Florida Governor Ron DeSantis recommended a $91.3 billion state budget to legislators Friday prioritizing the environment and education reforms and cutting the state’s technology agency.
That’s a modest increase of $2.6 billion more than last year’s budget of $88.7 billion. The breakdown includes increased funding for the Everglades, elections and mental health – but kept Medicaid stable. The budget will serve as a guideline to Florida legislators, who will decide the final blueprint during the legislative session beginning on March 5.
“At the end of the day, I think if we keep Florida as a low tax state, if we remain fiscally responsible, but then target our resources to things like environment, education, things that benefit the state as a whole, I think we’re setting ourselves up for success,” DeSantis told press Friday morning.
DeSantis’ “Bold Vision For A Brighter Future” budget increased public school spending by just 0.5 percent compared to last year. He vowed to overhaul the Best & Brightest teacher scholarship which rewards teachers based on standardized test scores, instead touting $500 million to reward and recruit teachers using other indicators.
“To me that didn’t make sense, teaching is as much about the heart as the head,” he said.
Ed Hawkman, assistant principal at Wiles Elementary, said he’s all for changing the testing-based scholarship.
“How you scored on the ACT doesn’t determine whether you’re an effective teacher,” Hawkman said.
A day ago DeSantis abolished the nearly decade-old Common Core initiative in K-12 schools in an executive order. Common Core created standards for math and language arts classes in each grade.
In place of it, he asked Commissioner of Education Richard Corcoran to revise the standards in the upcoming year. Parents and teachers across the state plan to have an active role in the decision, said Linda Kearschner, president of Florida’s Parent Teacher Association.
DeSantis also divvied out $10 million in funding to train more computer science teachers, and added $50 million for school safety funding, but not necessarily for the Coach Aaron Feis Guardian program.
“The Guardian I think is a good idea. But here’s the thing: We have a big, diverse state,” he said. “The threats for school in Dade is different than Hamilton. I want to recognize that.”

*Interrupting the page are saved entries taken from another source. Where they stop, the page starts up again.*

(* ===== verification/JavaShmCache.v ===== *)
(** * The Java binding (src/java/jni/org_csource_shmcache_ShmCache.c)

    The native methods of org.csource.shmcache.ShmCache: the handler is the
    address of the context, which is the state here, and 0 is NULL.  A Java
    string is given by its UTF-8 bytes.  What the virtual machine looks up is
    class [JavaEnv]. *)
From S2P Require Import Prelude Types CLib OpWrapper Shmopt HentryOffset Invariant HashTable Recycle Lock CacheTable ShmCache ShmCacheSpec Init Config.
Local Open Scope Z_scope.
Local Open Scope shm_scope.

Class JavaEnv := {
  strerror : Z → string;
  find_value_class : bool;
  find_value_constructor : bool;
}.

(** the value of a native method, or the exception it left pending (5-13) *)
Inductive java_result (A : Type) :=
| Jreturn (a : A)
| Jthrow (message : string).
Arguments Jreturn {A} a.
Arguments Jthrow {A} message.

(** class ShmCache.Value: expires in milliseconds *)
Record java_value := Java_value {
  jv_value : list ascii;
  jv_options : Z;
  jv_expires : Z;
}.

Section JavaShmCache.
Context `{E : Env} `{I : IniEnv} `{J : JavaEnv} (attempts : nat) (my_pid : Z).
(** sizeof(struct shmcache_context), which depends on the platform, and the
    address malloc returns *)
Context (sizeof_shmcache_context address : Z).

Definition java_key (key : list ascii) : shmcache_key_info :=
  Key_info key (Z.of_nat (length key)).
(** the guard every method begins with *)
Definition with_handler {A} (handler : Z) (m : cmd (java_result A)) : cmd (java_result A) :=
  if handler =? 0 then mret (Jthrow "empty handler") else m.
(** the error number of a result as an exception *)
Definition throw_error (result : Z) : cmd (java_result unit) :=
  if negb (result =? 0) then mret (Jthrow (strerror result)) else mret (Jreturn tt).

(** doInit (15-39) *)
Definition doInit (config_filename : string) : cmd (java_result Z) :=
  ok ← ext (λ n, malloc_ok n sizeof_shmcache_context);
  if negb ok then mret (Jthrow "out of memory")
  else
    result ← shmcache_init_from_file_ex attempts my_pid config_filename true true;
    mret (Jreturn (if result =? 0 then address else 0)).

(** doDestroy (41-56) *)
Definition doDestroy (handler : Z) : cmd (java_result unit) :=
  with_handler handler (shmcache_destroy;; mret (Jreturn tt)).

(** doSetVO (58-102) *)
Definition doSetVO (handler : Z) (key : list ascii) (vo : java_value) : cmd (java_result unit) :=
  with_handler handler
    (result ← shmcache_set_ex attempts (java_key key)
       (Value_info (jv_value vo) (Z.of_nat (length (jv_value vo))) (jv_options vo)
          (Z.quot (jv_expires vo) 1000));
     throw_error result).

(** doSet (104-137) *)
Definition doSet (handler : Z) (key value : list ascii) (ttl : Z) : cmd (java_result unit) :=
  with_handler handler
    (result ← shmcache_set attempts (java_key key) value (Z.of_nat (length value)) ttl;
     throw_error result).

(** doIncr (139-167) *)
Definition doIncr (handler : Z) (key : list ascii) (increment ttl : Z) : cmd (java_result Z) :=
  with_handler handler
    ('(result, new_value) ← shmcache_incr attempts (java_key key) increment ttl;
     if negb (result =? 0) then mret (Jthrow (strerror result))
     else mret (Jreturn (default 0 new_value))).

(** the bytes of a value become a Java array *)
Definition java_bytes (value : value_ref) : cmd (list ascii) :=
  p ← non_null (vr_data value);
  memcpy_from p (vr_length value).

(** doGet (169-231) *)
Definition VALUE_CLASS_NAME : string := "org/csource/shmcache/ShmCache$Value".
Definition doGet (handler : Z) (key : list ascii) : cmd (java_result (option java_value)) :=
  with_handler handler
    ('(result, value) ← shmcache_get attempts (java_key key);
     if result =? 0 then
       if negb find_value_class then mret (Jthrow ("can find class: " +:+ VALUE_CLASS_NAME))
       else if negb find_value_constructor then
         mret (Jthrow ("can find constructor for class " +:+ VALUE_CLASS_NAME))
       else
         value ← of_option value;
         data ← java_bytes value;
         mret (Jreturn (Some (Java_value data (vr_options value) (vr_expires value * 1000))))
     else mret (Jreturn None)).

(** doGetBytes (233-264) *)
Definition doGetBytes (handler : Z) (key : list ascii) : cmd (java_result (option (list ascii))) :=
  with_handler handler
    ('(result, value) ← shmcache_get attempts (java_key key);
     if result =? 0 then
       value ← of_option value;
       data ← java_bytes value;
       mret (Jreturn (Some data))
     else mret (Jreturn None)).

(** doDelete (266-287) *)
Definition doDelete (handler : Z) (key : list ascii) : cmd (java_result bool) :=
  with_handler handler
    (result ← shmcache_delete attempts (java_key key); mret (Jreturn (result =? 0))).

(** doSetTTL (289-310) *)
Definition doSetTTL (handler : Z) (key : list ascii) (ttl : Z) : cmd (java_result bool) :=
  with_handler handler
    (result ← shmcache_set_ttl attempts (java_key key) ttl; mret (Jreturn (result =? 0))).

(** doGetExpires (312-338) *)
Definition doGetExpires (handler : Z) (key : list ascii) : cmd (java_result Z) :=
  with_handler handler
    ('(result, value) ← shmcache_get attempts (java_key key);
     if result =? 0 then value ← of_option value; mret (Jreturn (vr_expires value))
     else mret (Jreturn (-1))).

(** doClear (340-354) *)
Definition doClear (handler : Z) : cmd (java_result bool) :=
  with_handler handler (result ← shmcache_clear attempts; mret (Jreturn (result =? 0))).

(** doGetLastClearTime (356-370), doGetInitTime (372-386) *)
Definition doGetLastClearTime (handler : Z) : cmd (java_result Z) :=
  with_handler handler (s ← get; mret (Jreturn (shmcache_get_last_clear_time s))).
Definition doGetInitTime (handler : Z) : cmd (java_result Z) :=
  with_handler handler (s ← get; mret (Jreturn (shmcache_get_init_time s))).

(** ** Reading on a represented cache *)
Context (Rep : shmcache_context → list shmcache_hash_entry → Prop) `{!CacheLaws Rep}.
Implicit Types (l : list shmcache_hash_entry).

Lemma wp_java_bytes s vr v (Q : list ascii → _ → Prop) :
  refers s vr v → Q (v_data v) s → wp (java_bytes vr) Q s.
Proof.
  intros (Hl&_&_&p&Hp&Hin&Hd) HQ. unfold java_bytes. rewrite Hp. wp_simpl. apply wp_non_null.
  rewrite Hl. eapply wp_run; [unfold memcpy_from; by rewrite Hin|]. by rewrite Hd.
Qed.

(** what the three getters return *)
Definition java_reads {A} (of_value : shmcache_value_info → A) (missing : A) l (key : list ascii)
    (g : java_result A) : Prop :=
  match find_key key l with
  | None => g = Jreturn missing
  | Some rec => ∃ now, clock now ∧
      g = Jreturn (if HT_ENTRY_IS_VALID (v_expires (entry_value rec)) now
                   then of_value (entry_value rec) else missing)
  end.
Lemma java_get_spec {A} (of_value : shmcache_value_info → A) (missing : A)
    (k : value_ref → cmd (java_result A)) s l handler (key : list ascii) :
  handler ≠ 0 → peaceful → mutex_ok attempts → Rep s l →
  (∀ vr v s', refers s' vr v → wp (k vr) (λ g s2, s2 = s' ∧ g = Jreturn (of_value v)) s') →
  wp (with_handler handler
       ('(result, value) ← shmcache_get attempts (java_key key);
        if result =? 0 then value ← of_option value; k value else mret (Jreturn missing)))
    (λ g s', Rep s' l ∧ java_reads of_value missing l key g) s.
Proof.
  intros Hh Hpc Hm Hrep Hk. unfold with_handler. rewrite (proj2 (Z.eqb_neq _ _) Hh). wp_simpl.
  eapply wp_mono; [by apply (get_finds Rep attempts s l)|].
  intros [r value] s1 [Hrep1 Ho]. unfold get_outcome, java_reads in *. cbn [key_data java_key] in Ho.
  destruct (find_key key l) as [rec|].
  2: { simplify_eq. change (ENOENT =? 0) with false. by wp_simpl. }
  destruct Ho as (now&vr&Hnow&Href&[= -> ->]).
  destruct (HT_ENTRY_IS_VALID _ now) eqn:Hv.
  - change (0 =? 0) with true. wp_simpl. apply wp_of_option. exists vr. split; [done|].
    eapply wp_mono; [by apply Hk|]. intros g s2 [-> ->]. split; [done|]. exists now. by rewrite Hv.
  - change (ETIMEDOUT =? 0) with false. wp_simpl. split; [done|]. exists now. by rewrite Hv.
Qed.
Lemma doGet_spec s l handler (key : list ascii) :
  handler ≠ 0 → peaceful → mutex_ok attempts → Rep s l →
  find_value_class = true → find_value_constructor = true →
  wp (doGet handler key) (λ g s', Rep s' l ∧
    java_reads (λ v, Some (Java_value (v_data v) (v_options v) (v_expires v * 1000))) None l key g) s.
Proof.
  intros Hh Hpc Hm Hrep Hc Hk. unfold doGet. rewrite Hc, Hk. cbn [negb].
  apply java_get_spec; [done..|]. intros vr v s' Href. pose proof Href as (_&Ho&He&_). wp_simpl.
  eapply wp_java_bytes; [done|]. wp_simpl. by rewrite Ho, He.
Qed.
Lemma doGetBytes_spec s l handler (key : list ascii) :
  handler ≠ 0 → peaceful → mutex_ok attempts → Rep s l →
  wp (doGetBytes handler key) (λ g s', Rep s' l ∧ java_reads (λ v, Some (v_data v)) None l key g) s.
Proof.
  intros. apply java_get_spec; [done..|]. intros vr v s' Href. wp_simpl.
  eapply wp_java_bytes; [done|]. by wp_simpl.
Qed.
Lemma doGetExpires_spec s l handler (key : list ascii) :
  handler ≠ 0 → peaceful → mutex_ok attempts → Rep s l →
  wp (doGetExpires handler key) (λ g s', Rep s' l ∧ java_reads v_expires (-1) l key g) s.
Proof.
  intros. apply java_get_spec; [done..|]. intros vr v s' (_&_&He&_). wp_simpl. by rewrite He.
Qed.
Lemma doSetVO_spec s l handler (key : list ascii) vo :
  handler ≠ 0 → mutex_ok attempts → Rep s l →
  wp (doSetVO handler key vo) (λ r s', ∃ l', Rep s' l' ∧
    (r = Jreturn tt → find_key key l' = Some (new_record (java_key key)
       (Value_info (jv_value vo) (Z.of_nat (length (jv_value vo))) (jv_options vo)
          (Z.quot (jv_expires vo) 1000))))) s.
Proof.
  intros Hh Hm Hrep. unfold doSetVO, with_handler. rewrite (proj2 (Z.eqb_neq _ _) Hh). wp_simpl.
  eapply wp_mono; [by apply (set_stores Rep attempts s l)|].
  intros r s' (l'&Hrep'&Hf). unfold throw_error. destruct (Z.eqb_spec r 0); cbn [negb]; wp_simpl.
  - exists l'. split; [done|]. intros _. by apply Hf.
  - exists l'. by split.
Qed.
End JavaShmCache.

(** ** Properties *)
Section properties.
Context `{E : Env} `{L : !EnvLaws E} `{J : JavaEnv}.

(** C23: a Value that doSetVO stored is what doGet, doGetBytes and doGetExpires
    find until it expires: the same bytes and options, with the expiry time cut
    to whole seconds; then they return null, null and -1. *)
Theorem java_get_after_set attempts s l handler (key : list ascii) vo :
  handler ≠ 0 → mutex_ok attempts → peaceful → rep s l →
  find_value_class = true → find_value_constructor = true →
  wp (r ← doSetVO attempts handler key vo; g ← doGet attempts handler key;
      b ← doGetBytes attempts handler key; x ← doGetExpires attempts handler key;
      mret (r, (g, (b, x))))
    (λ '(r, (g, (b, x))) s', r = Jreturn tt →
      let expires := Z.quot (jv_expires vo) 1000 in
      ∃ t1 t2 t3, clock t1 ∧ clock t2 ∧ clock t3 ∧
        g = Jreturn (if HT_ENTRY_IS_VALID expires t1
                     then Some (Java_value (jv_value vo) (jv_options vo) (expires * 1000)) else None) ∧
        b = Jreturn (if HT_ENTRY_IS_VALID expires t2 then Some (jv_value vo) else None) ∧
        x = Jreturn (if HT_ENTRY_IS_VALID expires t3 then expires else -1)) s.
Proof.
  intros Hh Hm Hpc Hrep Hc Hk. wp_simpl.
  eapply wp_mono; [by apply (doSetVO_spec attempts rep s l)|]. intros r s1 (l1&Hrep1&Hf). wp_simpl.
  eapply wp_mono; [by apply (doGet_spec attempts rep s1 l1)|]. intros g s2 [Hrep2 Hg]. wp_simpl.
  eapply wp_mono; [by apply (doGetBytes_spec attempts rep s2 l1)|]. intros b s3 [Hrep3 Hb]. wp_simpl.
  eapply wp_mono; [by apply (doGetExpires_spec attempts rep s3 l1)|]. intros x s4 [Hrep4 Hx]. wp_simpl.
  intros Hr. unfold java_reads in *. rewrite (Hf Hr) in Hg, Hb, Hx.
  destruct Hg as (t1&H1&Hg), Hb as (t2&H2&Hb), Hx as (t3&H3&Hx). by exists t1, t2, t3.
Qed.
End properties.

The unused funds from last year’s Guardian allocation — around $58 million — will be open to counties who want to apply for the grant now, and those already using it. The other $50 million will be open to other security measures.
“A lot of districts don’t have SRO’s and so they’re scrambling,” Hawkman said. “It’s important for children, parents and teachers, I think, to see a law enforcement official on campus.”

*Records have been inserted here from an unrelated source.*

(** What [picoquic_parse_header_and_decrypt] leaves in [*consumed] when it
    returns 0: at least one byte and less than the length of the segment
    plus [2 ^ 17], unless the packet is an Error packet of a supported
    version without connection. *)
Lemma parse_header_and_decrypt_progress (quic : picoquic_quic_t)
    (bytes : list Z) (length packet_length : Z) (addr_from : sockaddr)
    (current_time consumed ret : Z) (quic1 : picoquic_quic_t)
    (bytes1 : list Z) (ph : picoquic_packet_header) (cnx : option nat)
    (consumed1 ncc1 : Z) :
  packet_type_zero = picoquic_packet_error ->
  0 < length <= 2 ^ 32 - 2 ^ 17 ->
  picoquic_parse_header_and_decrypt quic bytes length packet_length addr_from
    current_time None consumed 0
  = Done (ret, quic1, bytes1, ph, cnx, consumed1, ncc1) ->
  parse_and_decrypt_code ret /\
  (ret = 0 ->
   1 <= consumed1 < length + 2 ^ 17 \/
   (cnx = None /\ 0 <= ph_version_index ph)).
Proof.
  intros Hzero Hlen Hrun. unfold picoquic_parse_header_and_decrypt in Hrun.
  unfold parse_and_decrypt_code.
  destruct (picoquic_parse_packet_header _ _ _ _ _ _)
    as [[[ret0 ph0] pcnx0]| |] eqn:Hparse;
    cbn [mbind outcome_bind] in Hrun; try discriminate.
  pose proof (parse_packet_header_ret _ _ _ _ _ _ _ _ _ Hparse) as Hret0.
  destruct Hret0 as [->| ->].
  2:{ change (negb (-1 =? 0)) with true in Hrun. cbv iota in Hrun.
      injection Hrun as <- _ _ _ _ _ _. split; [auto|discriminate]. }
  change (negb (0 =? 0)) with false in Hrun. cbv iota zeta in Hrun.
  apply parse_packet_header_progress in Hparse; [|exact Hzero|exact Hlen].
  destruct Hparse as (Hpl & Hcase).
  change (2 ^ 32 - 2 ^ 17) with 4294836224 in Hlen.
  change (2 ^ 17) with 131072.
  destruct (if bool_decide (ph_ptype ph0 = picoquic_packet_initial)
            then _ else _) as [[[[ra qa] pa] na]| |] eqn:Hadmit;
    cbn [mbind outcome_bind] in Hrun; try discriminate.
  assert (Hra : (ra = 0 \/ ra = PICOQUIC_ERROR_INITIAL_TOO_SHORT) /\
                (ph_ptype ph0 <> picoquic_packet_initial -> pa = pcnx0)).
  { destruct (bool_decide (ph_ptype ph0 = picoquic_packet_initial)) eqn:Hinit.
    - apply bool_decide_eq_true in Hinit.
      apply admit_initial_cases in Hadmit. split; [apply Hadmit|].
      intros Hne. contradiction.
    - injection Hadmit as <- _ <- _. auto. }
  destruct Hra as (Hra & Hpa).
  destruct pa as [h|].
  - destruct (deref_cnx _ _) as [c| |]; cbn [mbind outcome_bind] in Hrun;
      try discriminate.
    destruct (decrypt_by_type _ _ _ _ _ _ _)
      as [[[[[[[r1 d] b1] ph1] a1] l1] c1]| |] eqn:Hd;
      cbn [mbind outcome_bind] in Hrun; try discriminate.
    assert (Hleft : 1 <= ph_offset ph0 <= length + 600 /\
                    (ph_ptype ph0 = picoquic_packet_initial ->
                     ph_pn_offset ph0 = ph_offset ph0)).
    { destruct Hcase as [Hl|(Hty & Hnone & _)]; [exact Hl|].
      rewrite <- Hpa in Hnone by (rewrite Hty; discriminate). discriminate. }
    destruct Hleft as (Ho & Hinit).
    pose proof (decrypt_by_type_ret _ _ _ _ _ _ _ _ _ _ _ _ _ _ Hd) as Hr1.
    apply (decrypt_by_type_progress _ _ _ _ length) in Hd;
      [|lia|exact Ho|exact Hpl|exact Hinit|rewrite u32_small; lia].
    repeat case_hyp Hrun; injection Hrun as <- _ _ _ _ <- _;
      (split; [intuition (subst; auto 10)|intros _; left; exact Hd]).
  - assert (Hcons : forall r q b p c n,
              Done (r, q, b, p, c, u32 (ph_offset ph0 + ph_payload_length ph0), n)
              = Done (ret, quic1, bytes1, ph, cnx, consumed1, ncc1) ->
              (1 <= ph_offset ph0 <= length + 600) ->
              1 <= consumed1 < length + 131072).
    { intros r q b p c n Heq Ho. injection Heq as _ _ _ _ _ <- _.
      rewrite u32_small; lia. }
    destruct Hcase as [(Ho & _)|(Hty & Hnone & Hvi)].
    + destruct (_ || _).
      * destruct (detect_stateless_reset _ _ _ _ _) as [[r2 p2]| |] eqn:Hsr;
          cbn [mbind outcome_bind] in Hrun; try discriminate.
        apply detect_stateless_reset_ret in Hsr.
        split; [|intros _; left; eapply Hcons; eauto].
        injection Hrun as <- _ _ _ _ _ _. intuition (subst; auto 10).
      * split; [|intros _; left; eapply Hcons; eauto].
        injection Hrun as <- _ _ _ _ _ _. intuition (subst; auto 10).
    + rewrite Hty in Hrun.
      rewrite (bool_decide_false_eq picoquic_packet_error
                 picoquic_packet_1rtt_protected_phi0) in Hrun by discriminate.
      rewrite (bool_decide_false_eq picoquic_packet_error
                 picoquic_packet_1rtt_protected_phi1) in Hrun by discriminate.
      cbn [orb] in Hrun. injection Hrun as <- _ _ <- <- _ _.
      split; [intuition (subst; auto 10)|]. intros _. right. auto.
Qed.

DeSantis stood by his decision to freeze university tuition costs, adding $30 million for performance funding specifically.
Florida also needs a $300 million property tax cut and sales tax holidays, DeSantis said. Although he previously spoke of cutting business taxes, he said Friday that he expects the increase in revenue to reduce the taxes naturally.
Randy Holcombe, economist at Florida State University, questioned effectiveness of tax holidays.
“I don’t think it’s that good state policy, if you want to have tax cuts, we ought to just lower tax rates,” Holcombe said about the proposed policy.
DeSantis plans to back Senate President Bill Galvano’s requests for infrastructure, giving $9 billion to relieve congestion in big cities, he said.
But in spite of Galvano’s stated House priority to reform Medicaid, DeSantis’ budget funds Medicaid based on projections. The $98 million cut to Medicaid retroactivity, a policy that covered applicants before they even applied, will continue, he said.
Medicaid may change, however, depending on future decisions of DeSantis’ newly appointed Agency for Health Care Administration leader, Mary Mayhew.
To combat the opioid crisis, he asked for $84.6 million for prevention and recovery, about half of it coming from federal dollars.
The governor recommended cutting the Agency for State Technology, instead letting the Department of Management Services take over its role.
“At the end of the day, I think people have not been happy with this office,” he said.
Hurricane recovery deserved $1.7 billion, DeSantis said, not just for damage from Michael, but all hurricanes. Almost three hundred million dollars will come from general revenue — federal funding will cover the rest.
DeSantis proposed a $625 million “down payment” for water-related projects, in line with his earlier executive order laying out a four-year commitment to restoring the Everglades and improving water quality.
Senate Democratic Leader Audrey Gibson seemed optimistic about DeSantis’ proposal.
“I am encouraged to see the governor’s commitment to priorities Democrats have long-embraced, especially the clean-up of our water, and increased funding for public education,” she said in a release.
In response to the Florida recounts, DeSantis asked for a $12.2 million increase for election cyber security enhancements.